I can never find what I am looking for in-game, so I usually stick to the Imperial Library.

Canondorf Since: Sep, 2009
#15: Mar 20th 2011 at 10:18:15 PM

I feel I should elaborate: It was destiny that Nerevar would be reborn, not that you would be the Nerevarine.

SilentColossus Since: Feb, 2010
#16: Mar 24th 2011 at 3:13:17 PM

I'm confused about something. Is there a difference between Anuiel and Anu/Sithis and Padomay? I understand that Anuiel is the soul of Anu, and Sithis is the soul of Padomay. But is there a difference?

Octo Prince of Dorne from Germany Since: Mar, 2011
Prince of Dorne
#17: Mar 25th 2011 at 1:20:30 PM

It's the same duality that always repeats across various creation gradients: Anu/Padomay, Anuel/Sithis, Auriel/Lorkhan... or what do you mean?

Unbent, Unbowed, Unbroken. Unrelated ME1 Fanfic
SilentColossus Since: Feb, 2010
#18: Mar 25th 2011 at 2:11:44 PM

I'm asking what makes Sithis different from Padomay, and Anuiel different from Anu. I worded my question horribly, sorry.

But I think I understand it after looking around some more. Sithis is the "Nothingness", while Padomay is the "IS NOT"; while Anuiel is the "Everything" to Anu's "IS"?

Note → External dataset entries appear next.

(** * Hybrid storage / sync engine: a shallow embedding

    Embeds [src/lib/storage/indexeddb-adapter.ts] (the local adapter),
    [src/lib/storage/sync-manager.ts] (the synchroniser) and
    [src/lib/storage/storage-manager.ts], and states the properties of the
    specification over them. The synchroniser is kept in the source tree
    behind [supabase-adapter.ts], in the same file, from line 223 on; the
    line numbers quoted for it are those of that file.

    Conventions of the embedding
    - a JavaScript value is a [value]; numbers are integers ([Z]): the
      counters and clock readings the code manipulates are integral, and
      IEEE doubles are exact on integers of magnitude below 2^53;
    - a record is an open attribute map, [gmap string value]; object spread
      is map union, a property write is an insert;
    - a rejected promise or a thrown exception is [Err], a resolved promise
      is [Ok]; every operation passes the state it works on explicitly;
    - the wall clock and [Math.random] are read through an [Env] value that
      the caller supplies for each reading. *)

From Stdlib Require Import ZArith Ascii String List.
From stdpp Require Import base option list strings pretty sorting gmap fin_maps.

Local Open Scope string_scope.
Local Open Scope list_scope.
Local Open Scope Z_scope.

(** ** JavaScript values *)

Inductive value : Type :=
  | VUndef
  | VNull
  | VBool (b : bool)
  | VNum (n : Z)
  | VStr (s : string).

#[global] Instance value_eq_dec : EqDecision value.
Proof. solve_decision. Defined.

Definition value_encode (v : value) : unit + unit + bool + Z + string :=
  match v with
  | VUndef => inl (inl (inl (inl tt)))
  | VNull => inl (inl (inl (inr tt)))
  | VBool b => inl (inl (inr b))
  | VNum n => inl (inr n)
  | VStr s => inr s
  end.

Definition value_decode (x : unit + unit + bool + Z + string) : value :=
  match x with
  | inl (inl (inl (inl _))) => VUndef
  | inl (inl (inl (inr _))) => VNull
  | inl (inl (inr b)) => VBool b
  | inl (inr n) => VNum n
  | inr s => VStr s
  end.

#[global] Instance value_countable : Countable value.
Proof.
  apply (inj_countable' value_encode value_decode).
  by intros [].
Defined.
(** The claim as first stated fails when the first run could not fetch a
    game: the second run requests that game again and does not count it as
    skipped. *)
Lemma failed_game_is_requested_again :
  cached_count (first_run int_of_cell year_of_cell text_of_cell flaky_env
                  "MLB_CACHE" false (1 # 10) two_games ∅) = 1
  /\ fetched (second_run int_of_cell year_of_cell text_of_cell flaky_env
                "MLB_CACHE" false (1 # 10) (1 # 10) two_games ∅) = [ 745445 ]
  /\ skipped_count (second_run int_of_cell year_of_cell text_of_cell flaky_env
                      "MLB_CACHE" false (1 # 10) (1 # 10) two_games ∅) = 1
  /\ length two_games = 2%nat.
Proof. repeat split; vm_compute; reflexivity. Qed.

Lemma failed_game_is_logged_and_run_continues_witness :
  process_rows int_of_cell year_of_cell text_of_cell flaky_env "MLB_CACHE"
    false (1 # 10) [ game 745445 "2024-03-29"; game 745444 "2024-03-28" ]
    (initial ∅)
  = process_rows int_of_cell year_of_cell text_of_cell flaky_env "MLB_CACHE"
      false (1 # 10) [ game 745444 "2024-03-28" ]
      (log_warning "745445" RemoteError
         (note_fetch 745445
            (set_season_dir 2024 "MLB_CACHE/2024" (initial ∅))))
  /\ cached_count (log_warning "745445" RemoteError
                     (note_fetch 745445
                        (set_season_dir 2024 "MLB_CACHE/2024" (initial ∅)))) = 0
  /\ skipped_count (log_warning "745445" RemoteError
                      (note_fetch 745445
                         (set_season_dir 2024 "MLB_CACHE/2024" (initial ∅)))) = 0
  /\ warnings (log_warning "745445" RemoteError
                 (note_fetch 745445
                    (set_season_dir 2024 "MLB_CACHE/2024" (initial ∅))))
     = [] ++ [ ("745445", RemoteError) ].
Proof.
  apply (proj2 (proj2 (proj2
           (failed_game_is_logged_and_run_continues int_of_cell year_of_cell
              text_of_cell flaky_env "MLB_CACHE" false (1 # 10) (initial ∅)
              (game 745445 "2024-03-29") [ game 745444 "2024-03-28" ])))
           (note_fetch 745445 (set_season_dir 2024 "MLB_CACHE/2024" (initial ∅)))
           FetchGame RemoteError).
  - vm_compute. reflexivity.
  - discriminate.
Defined.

edited 25th Mar '11 2:29:46 PM by SilentColossus

Octo Prince of Dorne from Germany Since: Mar, 2011
Prince of Dorne
#19: Mar 26th 2011 at 2:16:59 AM

As said, the difference are the different "creation gradients". It's like a fractal - no matter how much you go into detail, even if you use microscopes on it, you will always find the ever same structures on every level. Hence on every level you will find a Padomaic and an, ah... Anuic? Anuid? force.

On the first creation gradient you have Anu and Padomay and only those two concepts. Than, through introspection more concepts form, and on that level you have Anuel and Sithis as the two equivalent forces. And during the creation of the world you have Auriel/Akatosh (though of course there are differences between Auriel and Akatosh...) and Lorkhan as the two equivalent forces.

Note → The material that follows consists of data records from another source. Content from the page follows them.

Lemma computeProgress_counts_total_witness :
  MapObject heapX mapX2 ∧ historyX ≠ [] ∧
  ∃ p,
    computeProgress mapX2 historyX heapX = (Normal p, heapX) ∧
    sum_list (buckets p) = total p.
Proof.
  assert (historyX ≠ []) as Hne by discriminate.
  split_and!; [apply mapX2_object|exact Hne|].
  exact (computeProgress_counts_total heapX mapX2 historyX mapX2_object Hne).
Defined.

(** X19: for a [Map] object with at least one bucket and a non-empty
    history, the bucket counts of [computeProgress] are the sizes of the
    sets of [toBucketSets], index by index. *)
Theorem computeProgress_counts_dense (h : Heap) (m : BucketMap) history :
  MapObject h m → m ≠ [] → history ≠ [] →
  ∃ dense h1 p,
    toBucketSets m h = (Normal dense, h1) ∧
    computeProgress m history h = (Normal p, h) ∧
    buckets p = (λ r, size (contents h1 r)) <$> dense.
Proof.
  intros [Hnd Hval] Hm Hne.
  pose proof (toBucketSets_spec h m Hval) as Hdense. cbn zeta in Hdense.
  rewrite decide_False in Hdense by done.
  eexists _, _, _. split; [exact Hdense|].
  split; [by apply computeProgress_nonempty|].
  cbn [buckets]. unfold dense_counts. apply list_eq. intros i.
  rewrite !list_lookup_fmap.
  destruct (decide (i < S (max_occupied m))) as [Hi|Hi].
  - rewrite !lookup_seq_lt by done.
    pose proof (toBucketSets_lookup h m i) as Hlook.
    rewrite decide_False in Hlook by done.
    destruct (Hlook Hi) as [_ Hcopy].
    cbn [fmap option_fmap option_map]. by rewrite Hcopy.
  - by rewrite !lookup_seq_ge by lia.
Qed.

Lemma computeProgress_counts_dense_witness :
  MapObject heapX mapX2 ∧ mapX2 ≠ [] ∧ historyX ≠ [] ∧
  ∃ dense h1 p,
    toBucketSets mapX2 heapX = (Normal dense, h1) ∧
    computeProgress mapX2 historyX heapX = (Normal p, heapX) ∧
    buckets p = (λ r, size (contents h1 r)) <$> dense.
Proof.
  assert (mapX2 ≠ []) as Hm by discriminate.
  assert (historyX ≠ []) as Hne by discriminate.
  split_and!; [apply mapX2_object|exact Hm|exact Hne|].
  exact (computeProgress_counts_dense heapX mapX2 historyX mapX2_object Hm Hne).
Defined.
(** * Ontology Python SDK: wallet, address codec and RPC client

    A shallow embedding of the parts of the SDK that its specification
    talks about:

    - [ontology/wallet/control.py]        (module [Control])
    - [ontology/wallet/wallet_manager.py] (module [WalletManager])
    - [ontology/rpc/rpc_client.py]        (module [RpcClient])
    - [tests/test_address.py]             (module [Address])

    Python objects are records, attribute assignment is a function
    returning the updated object, [raise] is the [Raise] constructor of
    [result], and objects that the code shares by reference live in an
    explicit store.

    The definitions (the embedding) come first, then the lemmas and
    theorems about them. *)

From Stdlib Require Import ZArith NArith Lia List Ascii String Bool.
From Stdlib Require Import Strings.Byte.
From stdpp Require Import base option list strings gmap fin_maps.

Set Warnings "-register-all".
Local Open Scope Z_scope.
Local Open Scope string_scope.

(** * Part I: definitions *)

(** ** Python values and exceptions *)

(** The values a dynamically typed argument, or a parsed JSON document,
    may carry.  [str] is modelled by [string] (characters in the Latin-1
    range), [bytes] by [list byte], a [dict] with [str] keys by
    [gmap string]. *)
Inductive pyval :=
| PyNone
| PyBool (b : bool)
| PyInt (z : Z)
| PyStr (s : string)
| PyBytes (b : list byte)
| PyList (l : list pyval)
| PyDict (d : gmap string pyval).

Definition isinstance_str (v : pyval) : bool :=
  match v with PyStr _ => true | _ => false end.

(** [dict.get(key, default)]. *)
Definition dict_get (d : gmap string pyval) (k : string) (dflt : pyval) : pyval :=
  default dflt (d !! k).

(** [ontology.exception.error_code.ErrorCode]: the members the modelled
    code refers to. *)
Inductive ErrorCode :=
| require_str_params
| param_error
| get_default_account_err
| other_error (msg : string)
| param_err (msg : string)
| invalid_ont_id_format (ont_id : string).

(** Exceptions.  [SDKException] is the SDK's own; [KeyError] to
    [BinasciiError] are Python's ([OSError] stands for the subclasses
    of [OSError] other than [FileNotFoundError]); [AuthenticationError]
    and [FormatError] are the error kinds of the specification, raised
    by the operations modelled from it.
    [DanglingReference] is no Python exception: it marks a reference of
    the model's store that points to no object, which no state built by
    the modelled operations has. *)
Inductive exn :=
| SDKException (code : ErrorCode)
| KeyError (key : string)
| AttributeError
| FileNotFoundError
| OSError
| TypeError
| ValueError
| UnicodeError
| BinasciiError
| AuthenticationError
| FormatError
| DanglingReference.

Inductive result (A : Type) :=
| Ok (a : A)
| Raise (e : exn).
Arguments Ok {A} a.
Arguments Raise {A} e.

(** [result] is an error monad; [x ← c; k] runs [k] unless [c] raised. *)
#[global] Instance result_ret : MRet result := fun A a => Ok a.

#[global] Instance result_bind : MBind result := fun A B k r =>
  match r with
  | Ok a => k a
  | Raise e => Raise e
  end.

Definition is_ok {A} (r : result A) : bool :=
  match r with Ok _ => true | Raise _ => false end.

(** ** Bytes and text *)

Definition byte_of_N (n : N) : byte :=
  default x00 (Byte.of_N (n mod 256)%N).

(** [str.encode('latin-1')] and [bytes.decode('latin-1')]: the
    characters of [string] are the 256 Latin-1 code points, so both are
    total here. *)
Definition encode_latin1 (s : string) : list byte := list_byte_of_string s.
Definition decode_latin1 (b : list byte) : string := string_of_list_byte b.

Definition is_ascii (b : list byte) : bool :=
  forallb (fun c => (Byte.to_N c <? 128)%N) b.

(** [str.encode('ascii')] and [bytes.decode('ascii')]. *)
Definition encode_ascii (s : string) : result (list byte) :=
  let b := list_byte_of_string s in
  if is_ascii b then Ok b else Raise UnicodeError.

Definition decode_ascii (b : list byte) : result string :=
  if is_ascii b then Ok (string_of_list_byte b) else Raise UnicodeError.

Fixpoint index_of (c : byte) (l : list byte) : option N :=
  match l with
  | [] => None
  | x :: l' => if Byte.eqb c x then Some 0%N else N.succ <$> index_of c l'
  end.

(** [bytes.hex()]: two lowercase hexadecimal digits per byte. *)
Definition hex_digits : list byte := list_byte_of_string "0123456789abcdef".

Definition hex_digit (n : N) : byte := nth (N.to_nat n) hex_digits x00.

Fixpoint bytes_hex (b : list byte) : list byte :=
  match b with
  | [] => []
  | c :: b' =>
      hex_digit (N.shiftr (Byte.to_N c) 4)
        :: hex_digit (N.land (Byte.to_N c) 15) :: bytes_hex b'
  end.

Definition hex (b : list byte) : string := string_of_list_byte (bytes_hex b).

(** ** base64 *)

(** [base64.b64encode] and [base64.b64decode] of the Python standard
    library, on [bytes].  The decoder is the non-strict one of
    [binascii.a2b_base64]: it skips characters outside the alphabet,
    stops at a complete pad sequence and raises on a dangling quad. *)
Module Base64.

Definition alphabet : list byte :=
  list_byte_of_string
    "ABCDEFGHIJKLMNOPQRSTUVWXYZabcdefghijklmnopqrstuvwxyz0123456789+/".

Definition PAD : byte := "="%byte.

Definition table_b2a (n : N) : byte := nth (N.to_nat n) alphabet PAD.

Definition table_a2b (c : byte) : option N := index_of c alphabet.
Lemma max_from_in {A} (lt : A → A → bool) best l : max_from lt best l ∈ best :: l.
Proof.
  revert best. induction l as [|x l IH]; intros best; simpl; [set_solver |].
  specialize (IH (if lt best x then x else best)). destruct (lt best x); set_solver.
Qed.

Section MaxFrom.
Context {A : Type} (lt : A → A → bool) {SW : StrictWeak lt}.

Lemma max_from_best best l : lt (max_from lt best l) best = false.
Proof.
  revert best. induction l as [|x l IH]; intros best; simpl; [apply sw_irrefl |].
  destruct (lt best x) eqn:E; [| apply IH].
  destruct (lt (max_from lt x l) best) eqn:F; [| done].
  pose proof (IH x) as G. by rewrite (sw_trans _ _ _ F E) in G.
Qed.

Lemma max_from_ge best l y : y ∈ best :: l → lt (max_from lt best l) y = false.
Proof.
  revert best. induction l as [|x l IH]; intros best Hy; simpl.
  - apply list_elem_of_singleton in Hy as ->. apply sw_irrefl.
  - apply elem_of_cons in Hy as [-> | Hy].
    + destruct (lt best x) eqn:E; [| apply max_from_best].
      destruct (lt (max_from lt x l) best) eqn:F; [| done].
      pose proof (max_from_best x l) as G. by rewrite (sw_trans _ _ _ F E) in G.
    + destruct (lt best x) eqn:E; [by apply IH |].
      apply elem_of_cons in Hy as [-> | Hy]; [| by apply IH, elem_of_cons; right].
      eapply sw_negtrans; [apply max_from_best | done].
Qed.
End MaxFrom.

(** A maximal element is unique where the order only ties equal elements. *)
Lemma max_unique {A} (lt : A → A → bool) (l : list A) m m' :
  (∀ x y, x ∈ l → y ∈ l → lt x y = false → lt y x = false → x = y) →
  m ∈ l → m' ∈ l →
  (∀ y, y ∈ l → lt m y = false) → (∀ y, y ∈ l → lt m' y = false) → m = m'.
Proof. intros Htie ????. apply Htie; auto. Qed.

The Anuid forces are always potential, wholeness, stasis. The Padomaic forces are always actualisation, nothingness, limitation, borders. The exact differences between Anu and Anuiel, and Padomay and Sithis are hence rather irrelevant - all exist just so that the Anu/Padomay duality will be played out on every creation gradient anew, and if there were a new one (the Aeyleids or what's the name tried that, to create a new one, a wheel within the wheel) the same duality would be present there, too.

So, ah, summary: Anuiel simply is Anu on a lesser level, and Sithis simply is Padomay on a lesser level. I guess your explanation actually said the same just more poetic as compared to my rather mechanical explanation, heh.

edited 26th Mar '11 2:19:56 AM by Octo

Unbent, Unbowed, Unbroken. Unrelated ME1 Fanfic
Canondorf Since: Sep, 2009
#20: Mar 27th 2011 at 7:51:38 PM

^ I think he is confused about the context. Anu and Padomay are two halves of everything, while Auri-El and Lorkhan are the head deities of pantheons. If Anui-El and Sithis are the souls of Anu and Padomay, then how do they exist? Are they the heads of pantheons of a higher reality? Do they exist only as themselves, like Anu and Padomay?

Anu and Padomay are intersecting bubbles. Where they mix is the Grey Maybe where they are Anui-El and Sithis. These forms then fractured into everything else.

That's my understanding, at any rate.

edited 27th Mar '11 7:54:52 PM by Canondorf

thespacephantom Jamais vu from the smallest church in Saint-Saëns Since: Oct, 2009
Jamais vu
#21: Mar 27th 2011 at 8:05:28 PM

This thread should be renamed "Elder Scrolls Lore Thread".

UN JOUR JE SERAI DE RETOUR PRÈS DE TOI
Canondorf Since: Sep, 2009
#22: Mar 27th 2011 at 8:09:30 PM

That was my intention. Most discussion of the games themselves usually occurs in the Skyrim thread.

thespacephantom Jamais vu from the smallest church in Saint-Saëns Since: Oct, 2009
Jamais vu
#23: Mar 27th 2011 at 8:17:30 PM

Well, since we're talking about lore, is Akaviri a material used to make katanas and only katanas?

UN JOUR JE SERAI DE RETOUR PRÈS DE TOI
SpellBlade Since: Dec, 1969
#24: Mar 27th 2011 at 8:29:28 PM

What's the best way to learn about the lore? Dive right in at the Imperial Library at random?